In my work, I use geometric patterns to assemble visions of the world. I typically begin with digital photographic prints on paper, which I fold into three-dimensional structures, or embellish with drawings and embroidery, or layer into a collage. Through these manipulations, I recast my prints as image-based sculptures or as digitally-informed drawings, and I often use photographs of these new constructions as starting points for future works. Thus, by analyzing and patterning my source material, I employ an artistic process that mimics the practice of science — my sculptures, prints, and drawings can be seen as interpretations of their underlying images, just as my scientific findings are elaborations of nature itself.

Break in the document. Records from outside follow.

(** * A transform benchmark: sequential, policy-based and fork-join strategies

    Shallow embedding of [main.cpp] and the properties of its data
    generator, its two operations, its five transform strategies and its
    reporting loop.

    Conventions of the embedding.
    - [double] is Rocq's primitive binary64 [float]; [std::sin] belongs to
      the C library and is a parameter of [slow_op].
    - [size_t] is a 64-bit unsigned integer: a [Z] reduced modulo [2^64]
      after every arithmetic operation; [int] is a [Z] in the 32-bit range.
    - [std::vector<double>] is a [list float]; an access outside the vector
      is undefined behaviour and makes the run [None].
    - The two vectors of a measurement live in a [store]; the worker
      threads and the execution policies perform element accesses on it
      in an order chosen by the environment.
    - The clock and the scheduler are oracles of an [environment]; the
      number of clock readings and the text printed so far form the
      [world] that is threaded through the harness.
    - A measured time is the [double] that the harness returns: the
      difference of two clock readings, converted and divided in
      binary64. Statements about the sign and the order of times go
      through the specification of binary64 ([Prim2SF], [SFltb], ...).
    - Allocating a vector and creating a thread always succeed. *)

From Stdlib Require Import ZArith Floats Lia.
From stdpp Require Import base option list strings.

Local Open Scope Z_scope.

(** ** Machine integers *)

Definition INT_MIN : Z := - 2 ^ 31.
Definition INT_MAX : Z := 2 ^ 31 - 1.
Definition SIZE_MODULUS : Z := 2 ^ 64.

(** Arithmetic on [size_t] wraps around. *)
Definition size_t_wrap (z : Z) : Z := z mod SIZE_MODULUS.

(** The usual arithmetic conversion of an [int] that meets a [size_t]
    operand (in [N / K], [N % K] and [i < remainder]). *)
Definition size_of_int (k : Z) : Z := k mod SIZE_MODULUS.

I was raised in North Haven, CT, and I live and work in Ithaca, NY. After obtaining undergraduate and graduate degrees in physics, I became a research associate at the Cornell Laboratory for Accelerator-based Sciences and Education, where I am currently the IT Director. Throughout my life, science and the arts have been dual and complementary passions. My artwork has been exhibited in numerous venues in the Finger Lakes region and beyond. Apart from scientific journals, my writing and artwork have appeared in Stone Canoe, Lunch Ticket, and Caldaria. I have previously served on the boards of The Upstairs Gallery and the Light in Winter Festival of Science and the Arts, and I am currently on the board of the Saltonstall Foundation for the Arts.